RISC-V optimization and -mtune

I’ve been getting into RISC-V optimization recently. Partly because I got my StarFive VisionFive 2, and partly because unlike x86 the number of RISC-V instructions is so managable that I may actually have a chance at beating the compiler.

I’m optimizing the inner loops of GNURadio, or in other words the volk library. I’ve been getting up to a about a doubling of the speed compared to the compiled C code, depending on the function.

But it got me thinking how far I could tweak the compiler and its options, too.

Yes, I should have done this much sooner.
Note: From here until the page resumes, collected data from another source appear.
Lemma lifecycle_bounded_witness :
  exists t1 t2 t3,
    lifecycle example_created_trace t1 1 /\ state t1 = ACTIVE /\
    lifecycle example_created_trace t2 2 /\ state t2 = COMPLETED /\
    lifecycle example_created_trace t3 3 /\ state t3 = ARCHIVED /\
    3 + remaining_transitions (state t3) <= 3 /\
    (forall new_state reason ed w,
       exists msg,
         transition_trace t3 new_state reason ed w
         = (Raise (ValueError msg), w)).
Proof.
  destruct (transition_trace_succeeds example_created_trace ACTIVE
              "admitted" None example_world_created) as (t1 & w1 & H1).
  { simpl. set_solver. }
  assert (Hs1 : state t1 = ACTIVE).
  { apply transition_trace_ok in H1. tauto. }
  destruct (transition_trace_succeeds t1 COMPLETED "COMPLETED" None w1)
    as (t2 & w2 & H2).
  { rewrite Hs1. simpl. set_solver. }
  assert (Hs2 : state t2 = COMPLETED).
  { apply transition_trace_ok in H2. tauto. }
  destruct (transition_trace_succeeds t2 ARCHIVED "archived" None w2)
    as (t3 & w3 & H3).
  { rewrite Hs2. simpl. set_solver. }
  assert (Hs3 : state t3 = ARCHIVED).
  { apply transition_trace_ok in H3. tauto. }
  assert (L1 : lifecycle example_created_trace t1 1).
  { eapply lifecycle_step; [apply lifecycle_start | exact H1]. }
  assert (L2 : lifecycle example_created_trace t2 2).
  { eapply lifecycle_step; [exact L1 | exact H2]. }
  assert (L3 : lifecycle example_created_trace t3 3).
  { eapply lifecycle_step; [exact L2 | exact H3]. }
  destruct (lifecycle_bounded example_created_trace t3 3 eq_refl L3)
    as (Hsum & _ & Hterm).
  exists t1, t2, t3.
  split; [exact L1 |]. split; [exact Hs1 |].
  split; [exact L2 |]. split; [exact Hs2 |].
  split; [exact L3 |]. split; [exact Hs3 |].
  split; [exact Hsum |].
  apply Hterm. right. exact Hs3.
Defined.

(** [close_trace] succeeds exactly for an ACTIVE trace with a reason other
    than ["INVALID"], and for a CREATED trace with the reason ["BLOCKED"].
    In every other case it raises a [ValueError] and changes nothing: a
    trace that is not ACTIVE or CREATED cannot be closed, the reason
    ["INVALID"] never closes a trace, and a CREATED trace cannot be closed
    as completed.  When it succeeds the trace is BLOCKED for the reason
    ["BLOCKED"] and COMPLETED for every other reason, known or not, and
    its closure timestamp is set. *)
Theorem close_trace_outcome (trace : Trace) (reason : string) (w : World) :
  let closes :=
    (state trace = ACTIVE /\ reason <> "INVALID") \/
    (state trace = CREATED /\ reason = "BLOCKED") in
  (closes ->
   exists t' w',
     close_trace trace reason w = (Ret t', w') /\
     state t' = (if String.eqb reason "BLOCKED" then BLOCKED else COMPLETED) /\
     closed_at t' = Some (clock (host w) (S (ticks w))) /\
     length (lifecycle_log t') = S (length (lifecycle_log trace))) /\
  (~ closes ->
   exists msg, close_trace trace reason w = (Raise (ValueError msg), w)).
Proof.
  cbv zeta. unfold close_trace. split.
  - intros [[Hs Hr] | [Hs Hr]]; rewrite Hs; simpl.
    + apply String.eqb_neq in Hr.
      destruct (String.eqb reason "COMPLETED") eqn:Hc;
        destruct (String.eqb reason "BLOCKED") eqn:Hb; rewrite ?Hr.
      * apply String.eqb_eq in Hc, Hb. congruence.
      * assert (He : COMPLETED ∈ spec_allowed_edges (state trace))
          by (rewrite Hs; right; left).
        destruct (transition_trace_succeeds trace COMPLETED reason None w He)
          as (t' & w' & Ht).
        exists t', w'. split; [exact Ht |].
        apply transition_trace_ok in Ht.
        destruct Ht as (_ & _ & Hst & _ & _ & _ & Hlog & Hcl).
        split; [exact Hst |]. split; [exact Hcl |].
        rewrite Hlog, length_app. simpl. lia.
      * assert (He : BLOCKED ∈ spec_allowed_edges (state trace))
          by (rewrite Hs; left).
        destruct (transition_trace_succeeds trace BLOCKED reason None w He)
          as (t' & w' & Ht).
        exists t', w'. split; [exact Ht |].
        apply transition_trace_ok in Ht.
        destruct Ht as (_ & _ & Hst & _ & _ & _ & Hlog & Hcl).
        split; [exact Hst |]. split; [exact Hcl |].
        rewrite Hlog, length_app. simpl. lia.
      * assert (He : COMPLETED ∈ spec_allowed_edges (state trace))
          by (rewrite Hs; right; left).
        destruct (transition_trace_succeeds trace COMPLETED reason None w He)
          as (t' & w' & Ht).
        exists t', w'. split; [exact Ht |].
        apply transition_trace_ok in Ht.
        destruct Ht as (_ & _ & Hst & _ & _ & _ & Hlog & Hcl).
        split; [exact Hst |]. split; [exact Hcl |].
        rewrite Hlog, length_app. simpl. lia.
    + subst reason. simpl.
      assert (He : BLOCKED ∈ spec_allowed_edges (state trace))
        by (rewrite Hs; right; left).
      destruct (transition_trace_succeeds trace BLOCKED "BLOCKED" None w He)
        as (t' & w' & Ht).
      exists t', w'. split; [exact Ht |].
      apply transition_trace_ok in Ht.
      destruct Ht as (_ & _ & Hst & _ & _ & _ & Hlog & Hcl).
      split; [exact Hst |]. split; [exact Hcl |].
      rewrite Hlog, length_app. simpl. lia.
  - intros Hno.
    destruct (state trace) eqn:Hs; simpl;
      try (eexists; reflexivity).
    + (* CREATED *)
      destruct (String.eqb reason "COMPLETED") eqn:Hc;
        [apply transition_rejects_illegal; rewrite Hs; simpl;
         intros Hin; repeat (apply elem_of_cons in Hin;
                             destruct Hin as [Hin | Hin]; try discriminate Hin);
         inversion Hin |].
      destruct (String.eqb reason "BLOCKED") eqn:Hb.
      { exfalso. apply Hno. right. apply String.eqb_eq in Hb. auto. }
      destruct (String.eqb reason "INVALID");
        apply transition_rejects_illegal; rewrite Hs; simpl;
        intros Hin; repeat (apply elem_of_cons in Hin;
                            destruct Hin as [Hin | Hin]; try discriminate Hin);
        inversion Hin.
    + (* ACTIVE *)
      destruct (String.eqb reason "COMPLETED") eqn:Hc.
      { exfalso. apply Hno. left. apply String.eqb_eq in Hc. subst.
        split; [reflexivity | discriminate]. }
      destruct (String.eqb reason "BLOCKED") eqn:Hb.
      { exfalso. apply Hno. left. apply String.eqb_eq in Hb. subst.
        split; [reflexivity | discriminate]. }
      destruct (String.eqb reason "INVALID") eqn:Hi.
      * apply transition_rejects_illegal; rewrite Hs; simpl;
          intros Hin; repeat (apply elem_of_cons in Hin;
                              destruct Hin as [Hin | Hin]; try discriminate Hin);
          inversion Hin.
      * exfalso. apply Hno. left. apply String.eqb_neq in Hi. auto.
Qed.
Many years ago now I built some data processing thing in C++, and thought it ran too slowly. Sure, I did a debug build, but how much slower could that be? Half speed? Nope. 20x slower.

Of course this time I never compared to a debug build, so don’t expect that kind of difference. Don’t expect that it’ll reach my hand optimized assembly either, imperfect as it may be.

The test code

This may look like a synthetic benchmark, in simplified C++:

complex volk_32fc_x2_dot_prod_32fc_generic(const vector<complex> &in1,
                                           const vector<complex> &in2)
{
  complex res;
  for (unsigned int i = 0; i < in1.size(); i++) {
    res += in1[i] * in2[i];
  }
  return ret;
}

The actual C code is a bit more complex, because it’s been unrolled. Whether that’s needed or not, or indeed makes things worse I don’t know.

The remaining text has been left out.